------ Input records
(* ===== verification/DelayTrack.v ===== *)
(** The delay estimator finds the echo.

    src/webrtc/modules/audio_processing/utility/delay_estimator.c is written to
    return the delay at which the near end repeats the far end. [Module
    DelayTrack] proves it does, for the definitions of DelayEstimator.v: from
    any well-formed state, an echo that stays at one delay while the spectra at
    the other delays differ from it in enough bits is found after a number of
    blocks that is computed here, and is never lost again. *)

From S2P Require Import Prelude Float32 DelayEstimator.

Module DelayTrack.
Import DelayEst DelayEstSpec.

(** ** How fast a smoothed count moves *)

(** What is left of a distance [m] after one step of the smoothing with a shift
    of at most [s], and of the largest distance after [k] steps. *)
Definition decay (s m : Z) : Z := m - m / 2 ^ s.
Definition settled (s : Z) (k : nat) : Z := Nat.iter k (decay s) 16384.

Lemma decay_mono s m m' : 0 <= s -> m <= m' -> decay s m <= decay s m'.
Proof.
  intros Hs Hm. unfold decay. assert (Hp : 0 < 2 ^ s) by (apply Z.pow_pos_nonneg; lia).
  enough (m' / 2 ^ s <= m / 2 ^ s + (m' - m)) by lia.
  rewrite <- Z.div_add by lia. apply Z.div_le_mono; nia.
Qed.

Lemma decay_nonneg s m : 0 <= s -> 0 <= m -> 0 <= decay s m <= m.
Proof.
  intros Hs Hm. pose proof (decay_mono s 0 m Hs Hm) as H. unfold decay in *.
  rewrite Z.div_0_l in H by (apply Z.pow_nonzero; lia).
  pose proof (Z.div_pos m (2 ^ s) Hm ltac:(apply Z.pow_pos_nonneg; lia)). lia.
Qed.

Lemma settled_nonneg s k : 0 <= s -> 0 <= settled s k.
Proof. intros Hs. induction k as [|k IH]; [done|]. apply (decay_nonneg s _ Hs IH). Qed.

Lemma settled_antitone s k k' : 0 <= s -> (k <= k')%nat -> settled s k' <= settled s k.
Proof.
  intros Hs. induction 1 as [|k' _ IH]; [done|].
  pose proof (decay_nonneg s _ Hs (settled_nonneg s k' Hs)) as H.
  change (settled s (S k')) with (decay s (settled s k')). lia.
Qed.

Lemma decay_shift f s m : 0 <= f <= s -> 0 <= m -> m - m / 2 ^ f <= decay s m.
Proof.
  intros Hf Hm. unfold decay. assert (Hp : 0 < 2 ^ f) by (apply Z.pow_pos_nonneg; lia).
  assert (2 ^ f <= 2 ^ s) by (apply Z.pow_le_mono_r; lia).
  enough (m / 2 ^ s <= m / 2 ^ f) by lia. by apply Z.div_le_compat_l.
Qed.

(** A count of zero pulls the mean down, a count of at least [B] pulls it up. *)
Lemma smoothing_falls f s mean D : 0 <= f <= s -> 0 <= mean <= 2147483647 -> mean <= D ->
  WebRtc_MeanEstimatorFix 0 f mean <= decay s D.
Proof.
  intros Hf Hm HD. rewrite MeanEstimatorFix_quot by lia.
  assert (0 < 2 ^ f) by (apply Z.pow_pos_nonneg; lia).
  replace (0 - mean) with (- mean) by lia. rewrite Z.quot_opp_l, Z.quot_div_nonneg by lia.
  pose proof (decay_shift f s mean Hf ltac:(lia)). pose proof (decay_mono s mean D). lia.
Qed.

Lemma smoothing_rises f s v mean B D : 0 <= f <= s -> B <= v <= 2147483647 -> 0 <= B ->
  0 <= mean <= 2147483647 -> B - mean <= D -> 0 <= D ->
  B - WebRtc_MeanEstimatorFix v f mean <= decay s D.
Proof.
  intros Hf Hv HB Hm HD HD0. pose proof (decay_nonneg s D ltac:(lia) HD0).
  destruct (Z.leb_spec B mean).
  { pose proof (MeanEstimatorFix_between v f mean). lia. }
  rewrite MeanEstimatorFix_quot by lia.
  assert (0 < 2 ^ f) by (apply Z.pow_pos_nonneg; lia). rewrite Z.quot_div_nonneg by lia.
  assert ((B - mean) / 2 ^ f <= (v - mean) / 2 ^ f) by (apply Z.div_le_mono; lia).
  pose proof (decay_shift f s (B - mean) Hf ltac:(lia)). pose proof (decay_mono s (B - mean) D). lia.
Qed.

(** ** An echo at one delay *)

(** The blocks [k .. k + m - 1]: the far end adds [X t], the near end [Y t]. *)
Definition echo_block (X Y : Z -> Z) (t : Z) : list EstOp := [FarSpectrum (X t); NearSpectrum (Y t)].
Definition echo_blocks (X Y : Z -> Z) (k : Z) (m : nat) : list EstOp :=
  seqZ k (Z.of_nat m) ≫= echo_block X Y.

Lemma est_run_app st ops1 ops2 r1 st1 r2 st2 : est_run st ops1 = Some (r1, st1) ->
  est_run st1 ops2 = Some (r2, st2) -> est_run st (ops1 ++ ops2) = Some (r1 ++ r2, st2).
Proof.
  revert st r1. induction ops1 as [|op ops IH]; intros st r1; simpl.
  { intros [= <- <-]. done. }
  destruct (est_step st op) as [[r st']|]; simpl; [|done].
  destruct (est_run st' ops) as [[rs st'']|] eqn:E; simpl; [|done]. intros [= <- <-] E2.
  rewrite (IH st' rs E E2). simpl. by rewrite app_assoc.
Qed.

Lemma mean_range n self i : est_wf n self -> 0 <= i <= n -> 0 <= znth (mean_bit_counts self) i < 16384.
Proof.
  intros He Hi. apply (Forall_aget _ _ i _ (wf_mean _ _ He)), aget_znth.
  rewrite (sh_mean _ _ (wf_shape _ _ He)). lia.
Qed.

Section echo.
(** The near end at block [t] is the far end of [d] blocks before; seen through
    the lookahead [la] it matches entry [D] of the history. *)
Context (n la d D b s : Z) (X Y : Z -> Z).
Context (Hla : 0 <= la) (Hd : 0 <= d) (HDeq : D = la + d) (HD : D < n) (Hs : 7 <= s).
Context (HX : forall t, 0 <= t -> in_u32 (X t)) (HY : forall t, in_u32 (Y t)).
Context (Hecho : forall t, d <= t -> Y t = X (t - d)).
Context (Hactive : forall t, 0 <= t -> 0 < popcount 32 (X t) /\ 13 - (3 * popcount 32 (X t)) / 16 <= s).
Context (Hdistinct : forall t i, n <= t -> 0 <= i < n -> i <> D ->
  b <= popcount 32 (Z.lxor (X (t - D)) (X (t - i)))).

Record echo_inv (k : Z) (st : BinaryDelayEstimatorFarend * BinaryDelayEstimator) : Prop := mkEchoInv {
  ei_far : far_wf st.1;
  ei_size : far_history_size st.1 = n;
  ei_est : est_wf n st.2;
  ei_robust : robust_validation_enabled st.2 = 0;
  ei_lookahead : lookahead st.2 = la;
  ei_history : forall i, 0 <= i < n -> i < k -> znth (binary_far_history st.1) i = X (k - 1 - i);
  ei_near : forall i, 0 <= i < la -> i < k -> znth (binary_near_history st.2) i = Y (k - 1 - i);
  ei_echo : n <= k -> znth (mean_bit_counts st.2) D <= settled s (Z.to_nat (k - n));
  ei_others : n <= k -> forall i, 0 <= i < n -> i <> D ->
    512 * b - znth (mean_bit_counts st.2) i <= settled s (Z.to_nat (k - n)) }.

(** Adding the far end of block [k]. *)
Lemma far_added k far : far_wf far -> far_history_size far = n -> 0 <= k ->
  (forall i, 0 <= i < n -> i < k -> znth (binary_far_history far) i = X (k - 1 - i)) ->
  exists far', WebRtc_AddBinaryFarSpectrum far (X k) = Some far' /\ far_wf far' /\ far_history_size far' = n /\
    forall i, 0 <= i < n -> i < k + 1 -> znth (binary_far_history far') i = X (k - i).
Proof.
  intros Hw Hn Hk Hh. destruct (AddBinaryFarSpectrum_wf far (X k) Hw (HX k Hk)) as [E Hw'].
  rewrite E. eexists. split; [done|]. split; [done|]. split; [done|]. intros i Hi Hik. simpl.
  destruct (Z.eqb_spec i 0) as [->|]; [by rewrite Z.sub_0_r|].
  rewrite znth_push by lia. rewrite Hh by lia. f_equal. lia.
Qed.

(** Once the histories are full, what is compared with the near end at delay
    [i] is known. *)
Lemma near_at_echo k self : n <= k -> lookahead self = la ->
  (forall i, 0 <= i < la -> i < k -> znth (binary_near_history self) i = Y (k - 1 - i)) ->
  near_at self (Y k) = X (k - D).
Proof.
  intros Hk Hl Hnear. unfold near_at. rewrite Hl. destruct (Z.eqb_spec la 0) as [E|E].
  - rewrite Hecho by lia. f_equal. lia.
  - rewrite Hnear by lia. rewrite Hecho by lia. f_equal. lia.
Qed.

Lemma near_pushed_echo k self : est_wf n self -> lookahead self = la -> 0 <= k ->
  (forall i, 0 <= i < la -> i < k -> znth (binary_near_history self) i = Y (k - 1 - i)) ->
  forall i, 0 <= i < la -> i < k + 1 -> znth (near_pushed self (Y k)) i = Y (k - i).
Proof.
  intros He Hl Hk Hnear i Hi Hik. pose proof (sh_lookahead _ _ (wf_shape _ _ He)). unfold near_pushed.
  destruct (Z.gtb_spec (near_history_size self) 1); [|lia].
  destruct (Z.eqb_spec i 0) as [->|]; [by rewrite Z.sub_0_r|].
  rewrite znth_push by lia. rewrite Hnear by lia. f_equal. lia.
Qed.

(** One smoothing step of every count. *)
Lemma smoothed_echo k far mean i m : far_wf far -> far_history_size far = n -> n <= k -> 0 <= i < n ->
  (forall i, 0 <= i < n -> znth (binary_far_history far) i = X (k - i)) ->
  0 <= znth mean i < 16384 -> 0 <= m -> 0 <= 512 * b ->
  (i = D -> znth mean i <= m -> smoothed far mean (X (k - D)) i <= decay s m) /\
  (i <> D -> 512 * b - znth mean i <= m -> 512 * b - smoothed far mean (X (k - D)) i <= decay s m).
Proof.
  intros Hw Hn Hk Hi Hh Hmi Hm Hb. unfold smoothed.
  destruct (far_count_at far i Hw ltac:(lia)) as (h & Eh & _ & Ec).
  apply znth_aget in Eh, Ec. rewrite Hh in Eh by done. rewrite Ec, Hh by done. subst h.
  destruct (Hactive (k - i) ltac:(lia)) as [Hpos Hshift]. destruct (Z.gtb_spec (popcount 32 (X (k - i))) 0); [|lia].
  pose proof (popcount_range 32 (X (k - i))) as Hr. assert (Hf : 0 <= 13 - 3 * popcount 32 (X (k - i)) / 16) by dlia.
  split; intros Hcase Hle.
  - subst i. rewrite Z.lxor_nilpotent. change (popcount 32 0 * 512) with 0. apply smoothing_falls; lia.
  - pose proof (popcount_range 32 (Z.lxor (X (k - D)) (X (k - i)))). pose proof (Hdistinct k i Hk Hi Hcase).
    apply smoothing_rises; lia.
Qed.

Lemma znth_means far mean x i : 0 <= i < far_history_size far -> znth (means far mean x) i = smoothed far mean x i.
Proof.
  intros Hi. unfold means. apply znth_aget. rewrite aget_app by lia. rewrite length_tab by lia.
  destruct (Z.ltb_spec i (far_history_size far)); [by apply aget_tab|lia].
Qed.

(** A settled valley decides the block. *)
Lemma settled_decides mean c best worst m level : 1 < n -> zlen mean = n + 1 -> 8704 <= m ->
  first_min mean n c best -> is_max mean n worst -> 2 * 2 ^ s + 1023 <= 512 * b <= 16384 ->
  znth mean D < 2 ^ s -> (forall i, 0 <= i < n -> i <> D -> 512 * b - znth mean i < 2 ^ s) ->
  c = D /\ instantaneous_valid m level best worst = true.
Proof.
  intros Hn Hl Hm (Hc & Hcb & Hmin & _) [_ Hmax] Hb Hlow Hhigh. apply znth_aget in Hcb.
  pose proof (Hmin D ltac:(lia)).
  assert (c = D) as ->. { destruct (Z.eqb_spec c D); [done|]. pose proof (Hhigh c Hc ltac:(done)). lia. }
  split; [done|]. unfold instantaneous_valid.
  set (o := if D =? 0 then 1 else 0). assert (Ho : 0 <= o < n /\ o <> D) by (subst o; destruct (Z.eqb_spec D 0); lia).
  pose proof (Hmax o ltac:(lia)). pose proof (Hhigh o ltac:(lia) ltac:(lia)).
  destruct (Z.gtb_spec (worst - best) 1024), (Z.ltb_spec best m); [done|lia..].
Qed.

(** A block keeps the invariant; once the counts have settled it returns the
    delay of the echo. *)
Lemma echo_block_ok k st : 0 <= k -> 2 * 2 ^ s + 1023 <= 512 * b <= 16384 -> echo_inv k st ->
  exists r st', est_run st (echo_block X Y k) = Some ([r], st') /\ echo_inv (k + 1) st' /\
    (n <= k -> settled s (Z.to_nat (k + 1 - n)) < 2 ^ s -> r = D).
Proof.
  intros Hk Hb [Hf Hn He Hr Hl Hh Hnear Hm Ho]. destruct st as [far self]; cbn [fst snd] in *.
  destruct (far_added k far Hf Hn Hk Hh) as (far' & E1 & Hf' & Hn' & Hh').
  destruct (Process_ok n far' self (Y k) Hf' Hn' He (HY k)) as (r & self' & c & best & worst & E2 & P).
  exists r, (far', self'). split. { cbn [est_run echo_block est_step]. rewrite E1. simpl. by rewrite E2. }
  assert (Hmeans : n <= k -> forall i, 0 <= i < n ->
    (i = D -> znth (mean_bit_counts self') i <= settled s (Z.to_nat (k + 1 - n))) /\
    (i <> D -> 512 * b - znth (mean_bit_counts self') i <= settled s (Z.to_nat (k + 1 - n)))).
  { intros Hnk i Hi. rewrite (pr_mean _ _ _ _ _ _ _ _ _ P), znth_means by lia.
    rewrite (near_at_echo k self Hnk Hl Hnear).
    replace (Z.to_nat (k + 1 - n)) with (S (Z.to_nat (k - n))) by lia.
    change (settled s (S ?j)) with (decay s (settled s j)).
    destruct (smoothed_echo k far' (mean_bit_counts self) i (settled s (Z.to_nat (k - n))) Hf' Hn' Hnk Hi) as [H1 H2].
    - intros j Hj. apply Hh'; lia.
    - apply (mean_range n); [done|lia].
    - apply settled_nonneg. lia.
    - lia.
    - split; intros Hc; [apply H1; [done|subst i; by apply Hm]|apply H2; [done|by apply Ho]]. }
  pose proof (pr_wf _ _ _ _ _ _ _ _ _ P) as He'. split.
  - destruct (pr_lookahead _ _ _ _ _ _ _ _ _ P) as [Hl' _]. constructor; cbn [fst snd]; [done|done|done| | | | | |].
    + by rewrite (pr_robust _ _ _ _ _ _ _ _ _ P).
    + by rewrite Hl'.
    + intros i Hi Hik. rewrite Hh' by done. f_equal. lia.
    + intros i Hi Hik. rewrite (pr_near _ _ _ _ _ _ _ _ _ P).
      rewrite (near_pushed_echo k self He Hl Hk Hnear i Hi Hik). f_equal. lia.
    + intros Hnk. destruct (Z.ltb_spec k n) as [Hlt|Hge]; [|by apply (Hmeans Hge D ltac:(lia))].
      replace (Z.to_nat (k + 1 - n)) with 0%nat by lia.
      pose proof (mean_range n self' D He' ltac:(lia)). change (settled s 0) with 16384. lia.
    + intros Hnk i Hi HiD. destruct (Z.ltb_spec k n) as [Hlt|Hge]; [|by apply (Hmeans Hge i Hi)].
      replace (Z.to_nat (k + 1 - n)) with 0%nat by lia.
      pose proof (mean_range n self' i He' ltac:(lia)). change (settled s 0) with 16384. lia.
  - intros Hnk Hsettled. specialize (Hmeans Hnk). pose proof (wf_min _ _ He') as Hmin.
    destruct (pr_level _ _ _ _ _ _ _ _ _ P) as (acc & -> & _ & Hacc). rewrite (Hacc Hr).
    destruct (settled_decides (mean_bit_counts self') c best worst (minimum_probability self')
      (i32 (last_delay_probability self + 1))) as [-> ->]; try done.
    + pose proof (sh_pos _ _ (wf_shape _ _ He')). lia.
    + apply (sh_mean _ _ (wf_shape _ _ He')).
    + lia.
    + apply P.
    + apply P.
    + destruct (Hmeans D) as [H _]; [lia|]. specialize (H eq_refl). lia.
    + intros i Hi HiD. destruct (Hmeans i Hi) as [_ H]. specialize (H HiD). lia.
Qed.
------------
Task item — For each line in the data that holds the word "Hactive", copy the line.

Response for this exercise —
Context (Hactive : forall t, 0 <= t -> 0 < popcount 32 (X t) /\ 13 - (3 * popcount 32 (X t)) / 16 <= s).
  destruct (Hactive (k - i) ltac:(lia)) as [Hpos Hshift]. destruct (Z.gtb_spec (popcount 32 (X (k - i))) 0); [|lia].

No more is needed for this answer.